H-080. Promoter Analysis of Aminopeptidase Gene in Nostoc punctiforme

R. J. Ireland, III, M. L. Summers;
California State Univ., Northridge, CA.

Background: Nostoc punctiforme is a filamentous cyanobacterium with the capacity for differentiation into a spore-like akinete due to phosphate limitation or low light. Akinetes can survive long-term exposure to stresses such as cold and desiccation. Differential display and microarray analysis identified several genes in Nostoc punctiforme with possible involvement in akinete formation. Two genes, a putative aminopeptidase of the M28 family and a dnaK heat shock gene share the same intergenic region, though transcribed in opposite directions. It is hypothesized that these two genes are akinete-specific and are both regulated by a repressor protein.
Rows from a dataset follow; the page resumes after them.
(* ===== verification/Prelude.v ===== *)
(** * A verification library for flutter-pion-bridge

    The program is a Go process that gives a Flutter application WebRTC data
    channels through pion.  The application talks to it in msgpack frames over a
    WebSocket or an in-process session; the bridge (src/go/internal/pionserver)
    keeps a registry of handles, runs the requests, and sends data-channel
    messages through a queue and a goroutine per channel.  Underneath, a patched
    copy of pion's SCTP (src/go/pion-sctp-patched) carries the messages: packets
    of chunks, a sending and a receiving half, streams and timers, held together
    by the association.  pion/webrtc, the network, the clock and random numbers
    are not part of the sources: they are arguments or class members.

    ** Files

    The bridge:
    - Trace.v: trace.go, the slots of the per-channel counters.
    - Registry.v: registry.go, the five maps of handles, deletion with its
      cascade, the clean-up sweep.
    - GoValue.v: types.go and the numeric conversions of handler.go and
      settings_engine.go, on the values a frame decodes to.
    - Settings.v: settings_engine.go and media_engine.go, as the calls they make.
    - DCSend.v: dcsend.go and the send path of handler.go; Module Queue is the
      step relation of the work channel, [done] and their goroutines, Module
      Drain that of the wait for the buffered amount.
    - Bridge.v, Handler.v: the state of the bridge, a state monad with panics and
      blocking, and every handler and callback of handler.go and hooks.go, over
      the class [Env] for pion; HandlerSpec.v and HandlerOps.v are their theorems.
    - Detached.v: readDetached; Session.v: frame_session.go and the connection
      writer of server.go; Server.v: the read loop, message pool and panic
      recovery of server.go; Connection.v: the goroutines of a WebSocket
      connection; Entry.v: the session table of cshared.go, start and stop of
      mobile.go.

    SCTP, data:
    - Serial.v: util.go.  Bytes.v: byte slices, encoding/binary and the outcome
      of a decoder (value, error, panic, out of fuel).
    - Params.v, Causes.v, Chunks.v, Packet.v: param*.go, error_cause*.go,
      chunk*.go, packet.go; RoundTrip.v: encoding and decoding are inverse.
    - RingQueue.v: queue.go behind the class [QueueImpl]/[QueueLaws].
    - PayloadQueue.v: payload_queue.go over a store of shared chunks.
    - RecvQueue.v: receive_payload_queue.go, the bit ring of received TSNs.
    - WindowedMin.v: windowedmin.go and control_queue.go.
    - PendingQueue.v, PendingSpec.v: pending_queue.go; the pending queue is
      stated over [StreamScheduler]/[StreamSchedulerLaws], which round robin and
      weighted fair queueing (binary64, Float64.v) provide.
    - Reassembly.v, ReassemblySpec.v: reassembly_queue.go.
    - Timers.v: rtx_timer.go and ack_timer.go, the runtime timer and its late
      goroutines as separate steps.
    - Stream.v, StreamSpec.v: stream.go.

    SCTP, the association (association.go):
    - RackList.v: the doubly linked list of RACK, shown to be a list.
    - Sender.v, SenderSpec.v: writing, sending within the windows, bundling.
    - Sack.v, SackSpec.v: SACK processing, congestion control, RACK, tail loss
      probes, T3-rtx and the retransmissions.
    - SenderSteps.v: what holds over any run of the sending half.
    - Endpoint.v: the rest of the struct.  Receive.v: DATA, FORWARD TSN and
      RE-CONFIG, acknowledgements.  Handshake.v: handshake, shutdown, timers and
      the dispatch of inbound packets.  Outbound.v: gatherOutbound and the write
      loop.
    - Config.v: association_options.go, association_rack_options.go,
      association_interleaving_options.go, the configuration, the association
      built from it, and out-of-band tokens; Module Builtin puts the two
      schedulers behind the interface.
    - ReceiveSpec.v: what is acknowledged over any run of inbound chunks.
      AckSpec.v: that an acknowledgement is sent, and is read by the peer as it
      was meant.  HandshakeSpec.v: two ends over a network that loses, repeats
      and reorders packets.  SnapSpec.v: two ends that exchange tokens.
      ReadySpec.v: that associations start from the state the theorems on
      sending assume.  StateSpec.v: the diagram of states.
    - TransferSpec.v: the sender, the network and the receiver as one system.
      WriteSpec.v: the fragments of a write are fit to be sent.
      DeliverySpec.v: data from one connected association to the other.
      ThreadSpec.v: the log of TSNs as whole messages.  StreamDelivery.v: from
      one application to the other, on one stream.
    - TimerLoop.v: timerLoop with the goroutines that move its deadlines.
      Lifecycle.v: the read and write loops and the calls that wait for them.

    ** Theorems

    The theorems marked C<n> are the main ones; the other lemmas serve them.  Of the
    bridge they show: the registry is well formed under every operation, deletion
    takes exactly the subtree, a sweep exactly what expired; each dc:send is
    answered once, in order, under every interleaving, and no wake-up is lost
    with one threshold change at a time; each frame has one outcome and no panic
    escapes; the state of the bridge stays consistent; sessions and connections
    deliver in order, stop when closed and come down as a whole.  Of SCTP: decoding is total and inverse to encoding;
    each queue refines its abstract counterpart (list, set of TSNs, set of
    messages, schedule); a stream delivers the messages written, in order; the
    timers report each expiry once; the sender stays within its windows, SACKs
    account exactly, data in flight is always timed, nothing received makes a
    handler panic, and a time-out leads to a retransmission; a receiver
    acknowledges exactly the TSNs it handed over or was told to skip, hands none
    over twice, and its SACK reaches the peer's accounting unchanged; the ends of
    a handshake agree on what they negotiated and can always complete it; an
    association moves along the edges of its state diagram; its timer loop
    neither loses a deadline nor fires one early, and closing it comes to an end.
    Two theorems join
    the parts: [data_crosses_unharmed], that what one association hands to its
    streams is what the other sent, chunk by chunk; and
    [messages_arrive_in_order], that the reader of an ordered stream gets
    the messages of the writer, over the handshake, the pending queue, the TSNs,
    the bytes of the packets, the received TSNs and the reassembly queue.

    ** Conventions

    Integers are in Z, reduced to their width where the source's type wraps
    ([u16], [u32], [u64], [i64] and the operators of go_scope); float64 is the
    Standard Library's binary64.  Shared Go objects (chunks, send states, I-DATA
    chunk sets) live in stores and are referred to by location.  [None] in the
    result of an operation is a panic, a blocked goroutine or exhausted fuel, as
    its comment says.  Loops that are not structural take fuel: the decoders the
    number of bytes left, the loops over the in-flight queue its size plus one
    ([inflight_fuel]), the loop over the pending queue more than twice its size,
    the pop loop of the receiver the number of TSNs it holds plus one.  The
    theorems on these functions show that this is enough.  Map iteration takes
    the order as an argument.  A handler that holds the association's lock is one
    step, also where it releases the lock for a callback of a stream; it reads
    the clock once.

    ** Not modelled

    The benchmark peer, the Dart plugin, main.go and embed.go (they print, wait
    and set hooks), C memory; the HTTP upgrade and listener; logging, String
    methods, statistics and accessors; drainTrack.  Where a theorem is about one
    association (SenderSteps.v, ReceiveSpec.v, HandshakeSpec.v, TransferSpec.v,
    StreamDelivery.v) the turns of its loops are its steps; their goroutines are
    in Lifecycle.v and TimerLoop.v only.  The end-to-end theorem on messages is
    for an ordered stream without interleaving and without partial reliability.
    Verification tags of inbound packets are not checked
    by the source, so no theorem speaks of forged packets beyond totality. *)

From stdpp Require Export base tactics list list_numbers numbers gmap strings.
From Stdlib Require Export ZArith Lia.

Local Open Scope Z_scope.

(** ** Fixed-width integers

    A Go [uintN] is a [Z] in [0, 2^N); every arithmetic operation of the
    source is followed by the reduction modulo [2^N] written out here. *)

Definition wrap (w z : Z) : Z := z mod 2 ^ w.

Definition u8 (z : Z) : Z := wrap 8 z.

Definition u16 (z : Z) : Z := wrap 16 z.

Definition u32 (z : Z) : Z := wrap 32 z.

Definition u64 (z : Z) : Z := wrap 64 z.

(** Two's complement reading of the low 64 bits: Go's [int64] and [int]. *)
Definition i64 (z : Z) : Z :=
  let r := z mod 2 ^ 64 in if (r <? 2 ^ 63) then r else (r - 2 ^ 64).

Definition in_u (w z : Z) : Prop := (0 <= z < 2 ^ w).

Declare Scope go_scope.
Delimit Scope go_scope with go.

Notation "x '+32' y" := (u32 (x + y)%Z) (at level 50, left associativity) : go_scope.
Notation "x '-32' y" := (u32 (x - y)%Z) (at level 50, left associativity) : go_scope.
Notation "x '+16' y" := (u16 (x + y)%Z) (at level 50, left associativity) : go_scope.
Notation "x '-16' y" := (u16 (x - y)%Z) (at level 50, left associativity) : go_scope.

(** [go_lia] decides goals of linear arithmetic that mention the width
    reductions above at constant widths. *)
Ltac go_pow :=
  change (2 ^ 8) with 256 in *;
  change (2 ^ 15) with 32768 in *;
  change (2 ^ 16) with 65536 in *;
  change (2 ^ 31) with 2147483648 in *;
  change (2 ^ 32) with 4294967296 in *;
  change (2 ^ 63) with 9223372036854775808 in *;
  change (2 ^ 64) with 18446744073709551616 in *.

Ltac go_unfold := unfold u8, u16, u32, u64, i64, wrap, in_u in *; go_pow.

Ltac go_lia := go_unfold; Z.to_euclidean_division_equations; lia.

(** [go_bool] turns the boolean comparisons of the code into propositions. *)
Ltac go_bool :=
  repeat match goal with
  | H : (_ && _)%bool = true |- _ => apply andb_prop in H; destruct H
  | H : (_ && _)%bool = false |- _ => apply andb_false_iff in H
  | H : (_ || _)%bool = true |- _ => apply orb_prop in H
  | H : (_ || _)%bool = false |- _ => apply orb_false_elim in H; destruct H
  | H : negb _ = true |- _ => apply negb_true_iff in H
  | H : negb _ = false |- _ => apply negb_false_iff in H
  | H : (_ <? _) = true |- _ => apply Z.ltb_lt in H
  | H : (_ <? _) = false |- _ => apply Z.ltb_ge in H
  | H : (_ <=? _) = true |- _ => apply Z.leb_le in H
  | H : (_ <=? _) = false |- _ => apply Z.leb_gt in H
  | H : (_ =? _) = true |- _ => apply Z.eqb_eq in H
  | H : (_ =? _) = false |- _ => apply Z.eqb_neq in H
  end.

(** [break] splits the first [match] or [if] on which the goal, or a
    hypothesis, depends, remembering the equation. *)
Ltac break_goal :=
  match goal with
  | |- context [match ?x with _ => _ end] =>
      match x with
      | context [match _ with _ => _ end] => fail 1
      | _ => let E := fresh "E" in destruct x eqn:E
      end
  end.

Ltac break_hyp :=
  match goal with
  | H : context [match ?x with _ => _ end] |- _ =>
      match x with
      | context [match _ with _ => _ end] => fail 1
      | _ => let E := fresh "E" in destruct x eqn:E
      end
  end.

Create HintDb go.
Create Rewrite HintDb go.
Create Rewrite HintDb zlen.

Lemma wrap_range w z : (0 <= w) -> in_u w (wrap w z).
Proof.
  intros Hw. unfold in_u, wrap. apply Z.mod_pos_bound. apply Z.pow_pos_nonneg; lia.
Qed.

Lemma u8_range z : in_u 8 (u8 z).
Proof. apply wrap_range; lia. Qed.

Lemma u16_range z : in_u 16 (u16 z).
Proof. apply wrap_range; lia. Qed.

Lemma u32_range z : in_u 32 (u32 z).
Proof. apply wrap_range; lia. Qed.

Lemma u64_range z : in_u 64 (u64 z).
Proof. apply wrap_range; lia. Qed.

Lemma wrap_small w z : in_u w z -> wrap w z = z.
Proof. intros H. unfold wrap. by apply Z.mod_small. Qed.

Lemma u32_small z : in_u 32 z -> u32 z = z.
Proof. apply wrap_small. Qed.

Lemma u16_small z : in_u 16 z -> u16 z = z.
Proof. apply wrap_small. Qed.

#[export] Hint Resolve u8_range u16_range u32_range u64_range : go.
#[export] Hint Rewrite u32_small u16_small using (unfold in_u; lia) : go.

(** ** Runs *)

(** What a step preserves, a run preserves. *)
Lemma rtc_preserve {A} (R : A -> A -> Prop) (P : A -> Prop) x y :
  (forall a b, P a -> R a b -> P b) -> P x -> rtc R x y -> P y.
Proof. intros Hstep Hx Hr. revert Hx. induction Hr as [|a b c Hab _ IH]; eauto. Qed.

(** ** Lists *)

Lemma elem_of_map {A B} (f : A -> B) l x : x ∈ map f l <-> exists y, x = f y /\ y ∈ l.
Proof.
  rewrite list_elem_of_In, in_map_iff. setoid_rewrite list_elem_of_In. naive_solver.
Qed.

Lemma filter_all {A} (P : A -> Prop) `{forall x, Decision (P x)} (l : list A) :
  (forall x, x ∈ l -> P x) -> filter P l = l.
Proof.
  induction l as [|y l IH]; [done|]. intros Hl. rewrite filter_cons_True by (apply Hl; left).
  f_equal. apply IH. intros. apply Hl. by right.
Qed.

Lemma filter_none {A} (P : A -> Prop) `{forall x, Decision (P x)} (l : list A) :
  (forall x, x ∈ l -> ~ P x) -> filter P l = [].
Proof.
  induction l as [|y l IH]; [done|]. intros Hl. rewrite filter_cons_False by (apply Hl; left).
  apply IH. intros. apply Hl. by right.
Qed.

(** ** Bisection *)

(** [sort.Search]: the least index of [i, j) at which [f] holds, [j] if none,
    by bisection. *)
Fixpoint search (fuel : nat) (f : nat -> bool) (i j : nat) : nat :=
  match fuel with
  | O => i
  | S n =>
      if (i <? j)%nat then
        let h := Nat.div2 (i + j) in
        if f h then search n f i h else search n f (S h) j
      else i
  end.

Definition Search (n : nat) (f : nat -> bool) : nat := search n f 0 n.

Lemma search_spec f n i j :
  (j - i <= n)%nat -> (i <= j)%nat ->
  (forall a b, (a <= b)%nat -> f a = true -> f b = true) ->
  (i <= search n f i j <= j)%nat
  /\ (forall k, (i <= k < search n f i j)%nat -> f k = false)
  /\ (forall k, (search n f i j <= k < j)%nat -> f k = true).
Proof.
  intros Hn Hij Hmono. revert i j Hn Hij.
  induction n as [|n IH]; intros i j Hn Hij; simpl; [repeat split; intros; lia|].
  destruct (Nat.ltb_spec i j) as [Hlt|Hge]; [|repeat split; intros; lia].
  assert (Hd : (i <= Nat.div2 (i + j) < j)%nat).
  { rewrite Nat.div2_div. split; [apply Nat.div_le_lower_bound|apply Nat.Div0.div_lt_upper_bound]; lia. }
  destruct (f _) eqn:Ef.
  - destruct (IH i (Nat.div2 (i + j))) as (H1 & H2 & H3); [lia..|].
    split; [lia|]. split; [done|]. intros k Hk. destruct (Nat.lt_ge_cases k (Nat.div2 (i + j))); [apply H3; lia|].
    by apply (Hmono (Nat.div2 (i + j))).
  - destruct (IH (S (Nat.div2 (i + j))) j) as (H1 & H2 & H3); [lia..|].
    split; [lia|]. split; [|done]. intros k Hk.
    destruct (Nat.lt_ge_cases (Nat.div2 (i + j)) k); [apply H2; lia|].
    destruct (f k) eqn:Ek; [|done]. by rewrite (Hmono k (Nat.div2 (i + j))) in Ef by (done || lia).
Qed.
In addition, highly conserved regions identified between closely related cyanobacterial species are hypothesized to be critical to promoter function and regulation. Methods: Rapid amplification of cDNA ends (RACE) was used to find the +1 start sites for both genes. PCR fragments containing various combinations of conserved motifs were cloned into a promoterless green fluorescent protein (GFP) transcriptional reporter plasmid plasmid vector. Promoter regulation within cells of a filament, as assessed by GFP expression by epifluorescence microscopy, analysis was used to map promoter regulatory elements. Results: Epifluorescence microscopy of promoter-reporter deletion strains showed that cell-type specific expression of the aminopeptidase gene involves repressor binding site in the un-translated leader sequence. Constitutive expression in all cell types was observed when this region was eliminated. Conclusions: Bioinformatic analysis of the promoter region has identified conserved regions of the promoter found in orthologous genes of closely related Anabaena variabilis and Anabaena 7120. Transcriptional reporter analysis demonstrated importance of conserved regions lying between the startsite and coding region of the aminopeptidase gene.